Their menagerie of horrors is quite extensive; the kaszh'nek (venom-blooded horrors bred to fight for the Uz's amusement and mindlessly loyal to their creators), the hungers (psionic oozes created from the toxic pus seeping from the bodies of the bloated, dim water-addicted male Uz), the adon’de’nadoi (once-proud and beautiful psionic humanoids who fought the Uz and lost, now trapped in astral projections as their bodies are physically shackled to keep them from escaping), and of course, the haffuns, gnomes and uvandir who failed to escape or even to throw off the Uz's psionic domination.
There's also another great enemy, beyond the Uz. Elves know it as "the Darkness", the evil force that tempts them to become dark elves. The orks know it as their gods, dead yet somehow still whispering to them. Even the roddun are tied to it, though they don't know it. They are the Hassad, shapeshifting serpents that can take on more humanoid form. A race of brutally logical creatures who once ruled the world before humanity arose. A race singlemindedly obsessed with gathering and preserving knowledge. The hassad prioritize all things in their lives, and first and foremost, comes the development and expansion of knowledge. Emotions have no meaning before it; "right" and "wrong" are abstracts that the hassad disregard, morality is secondary to knowledge and thusly unimportant.

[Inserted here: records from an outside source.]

(* ===== verification/ZioChecksum.v ===== *)
(** * Checksum vectors and verification: fs/zfs/zio_checksum.c, zio.c, zio_inject.c

    The table of checksum functions, the routine that checksums a block before
    it is written (in the block pointer, or for labels, log and gang blocks in
    the tail of the block itself) and the routine that verifies a block that
    was read, on a host of either byte order.  Fault injection, which can turn
    a good verification into an error, is part of the model.

    Buffers are lists of bytes; a host reads and writes 64-bit words in its own
    byte order [be] ([true] for big-endian).  The 128 bytes [pad0] are what the
    stack holds in the padding buffer of the SHA-256 routine. *)

From Stdlib Require Import List String.
From stdpp Require Import base option numbers list.
From S2P Require Import Prelude Checksum Sha256 SpaceMap Blkptr.
Local Open Scope Z_scope.
Import Blkptr Fletcher.

(** ** Storing words *)

Fixpoint le_split (n : nat) (v : Z) : list Z :=
  match n with O => [] | S n' => v `mod` 256 :: le_split n' (v / 256) end.
Definition store (be : bool) (n : nat) (v : Z) : list Z :=
  if be then reverse (le_split n v) else le_split n v.

(** A 64-bit access at byte offset [off] of a buffer. *)
Definition rd_u64 (be : bool) (buf : list Z) (off : Z) : outcome Z :=
  if (0 <=? off) && (off + 8 <=? zlen buf) then Ok (load be (take 8 (drop (Z.to_nat off) buf)))
  else Err Fault.
Definition wr_u64 (be : bool) (buf : list Z) (off v : Z) : outcome (list Z) :=
  if (0 <=? off) && (off + 8 <=? zlen buf)
  then Ok (take (Z.to_nat off) buf ++ store be 8 v ++ drop (Z.to_nat off + 8) buf)
  else Err Fault.

Definition rd_cksum (be : bool) (buf : list Z) (off : Z) : outcome zio_cksum :=
  w0 ← rd_u64 be buf off; w1 ← rd_u64 be buf (off + 8);
  w2 ← rd_u64 be buf (off + 16); w3 ← rd_u64 be buf (off + 24);
  Ok (ZC w0 w1 w2 w3).
Definition wr_cksum (be : bool) (buf : list Z) (off : Z) (zc : zio_cksum) : outcome (list Z) :=
  buf ← wr_u64 be buf off (zc_word0 zc); buf ← wr_u64 be buf (off + 8) (zc_word1 zc);
  buf ← wr_u64 be buf (off + 16) (zc_word2 zc); wr_u64 be buf (off + 24) (zc_word3 zc).

(** [byteswap_uint64_array(buf + off, size)] of dmu.c *)
Fixpoint byteswap_loop (be : bool) (count : nat) (buf : list Z) (off : Z) : outcome (list Z) :=
  match count with
  | O => Ok buf
  | S count' =>
      w ← rd_u64 be buf off;
      buf ← wr_u64 be buf off (BSWAP_64 w);
      byteswap_loop be count' buf (off + 8)
  end.
Definition byteswap_uint64_array (be : bool) (buf : list Z) (off size : Z) : outcome (list Z) :=
  _ ← verify (Z.land size 7 =? 0);
  byteswap_loop be (Z.to_nat (Z.shiftr size 3)) buf off.

(** The same on a [zio_cksum_t] variable. *)
Definition cksum_swap (zc : zio_cksum) : zio_cksum :=
  ZC (BSWAP_64 (zc_word0 zc)) (BSWAP_64 (zc_word1 zc)) (BSWAP_64 (zc_word2 zc)) (BSWAP_64 (zc_word3 zc)).

(** Error numbers; no error is [None]. *)
Inductive errno := EIO | EINVAL | ECKSUM | ENOSPC | ENXIO.
#[global] Instance errno_eq_dec : EqDecision errno.
Proof. solve_decision. Defined.

Module Zio.

(** ** I/O requests: the fields of [zio_t] that these stages use *)

Inductive zio_type := ZIO_TYPE_NULL | ZIO_TYPE_READ | ZIO_TYPE_WRITE | ZIO_TYPE_FREE | ZIO_TYPE_CLAIM | ZIO_TYPE_IOCTL.
#[global] Instance zio_type_eq_dec : EqDecision zio_type.
Proof. solve_decision. Defined.

Record zbookmark := Zb { zb_objset : Z; zb_object : Z; zb_level : Z; zb_blkid : Z }.

(** [zio_transform_t]: a buffer with the bytes it holds. *)
Record zio_transform := Zt { zt_data : list Z; zt_size : Z; zt_bufsize : Z }.

(** [io_data] and [io_size] are always those of the top of the transform stack
    (every push and pop sets them), so they are not fields of their own.  The
    stages see the [io_size] bytes they may touch; a buffer can be longer. *)
Record zio := MkZio {
  io_spa : Z;
  io_logical : option zbookmark;      (** [io_logical->io_bookmark] *)
  io_type : zio_type;
  io_txg : Z;
  io_bp : blkptr;
  io_checksum : Z;
  io_compress : Z;
  io_transform_stack : list zio_transform;
  io_pipeline : Z;
  io_error : option errno
}.

Definition io_data (z : zio) : list Z :=
  match io_transform_stack z with t :: _ => take (Z.to_nat (zt_size t)) (zt_data t) | [] => [] end.
Definition io_size (z : zio) : Z := match io_transform_stack z with t :: _ => zt_size t | [] => 0 end.

Definition set_stack (z : zio) (st : list zio_transform) : zio :=
  MkZio (io_spa z) (io_logical z) (io_type z) (io_txg z) (io_bp z) (io_checksum z) (io_compress z) st
    (io_pipeline z) (io_error z).
Definition set_bp (z : zio) (bp : blkptr) : zio :=
  MkZio (io_spa z) (io_logical z) (io_type z) (io_txg z) bp (io_checksum z) (io_compress z)
    (io_transform_stack z) (io_pipeline z) (io_error z).
Definition set_pipeline (z : zio) (p : Z) : zio :=
  MkZio (io_spa z) (io_logical z) (io_type z) (io_txg z) (io_bp z) (io_checksum z) (io_compress z)
    (io_transform_stack z) p (io_error z).
Definition set_error (z : zio) (e : option errno) : zio :=
  MkZio (io_spa z) (io_logical z) (io_type z) (io_txg z) (io_bp z) (io_checksum z) (io_compress z)
    (io_transform_stack z) (io_pipeline z) e.

(** The bytes of the current buffer, overwritten. *)
Definition set_data (z : zio) (data : list Z) : zio :=
  match io_transform_stack z with
  | t :: st => set_stack z (Zt (data ++ drop (Z.to_nat (zt_size t)) (zt_data t)) (zt_size t) (zt_bufsize t) :: st)
  | [] => z
  end.

(** ** Fault injection: zio_inject.c *)

Record zinject_record := ZiRec {
  zi_objset : Z; zi_object : Z; zi_start : Z; zi_end : Z; zi_guid : Z;
  zi_level : Z; zi_error : option errno; zi_type : Z; zi_freq : Z
}.
Record inject_handler := ZiHandler { zi_id : Z; zi_spa : Z; zi_record : zinject_record }.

The hassad created orks and roddun, and now they experiment with the elves. Why? Because, when the Uz first made their campaigns of enslavement and corruption against the world, the hassad were, alongside the kuba-chubisi, the only race that survived. Though they were logic-focused and driven by the urge to experiment before, their original peacefulness was lost. Now, they experiment with a goal: find a way to destroy the Uz. Orks were created to be a warrior-slave race, only to revolt against their creators and devour a third of the race. Rodduns were an accident, a strange effect of the Plague of Blue Fire that the hassad engineered to try and push human evolution along. They're not entirely sure of where gobowins came from, but they're pretty confident they were cooked up in a hassad lab. Somewhere.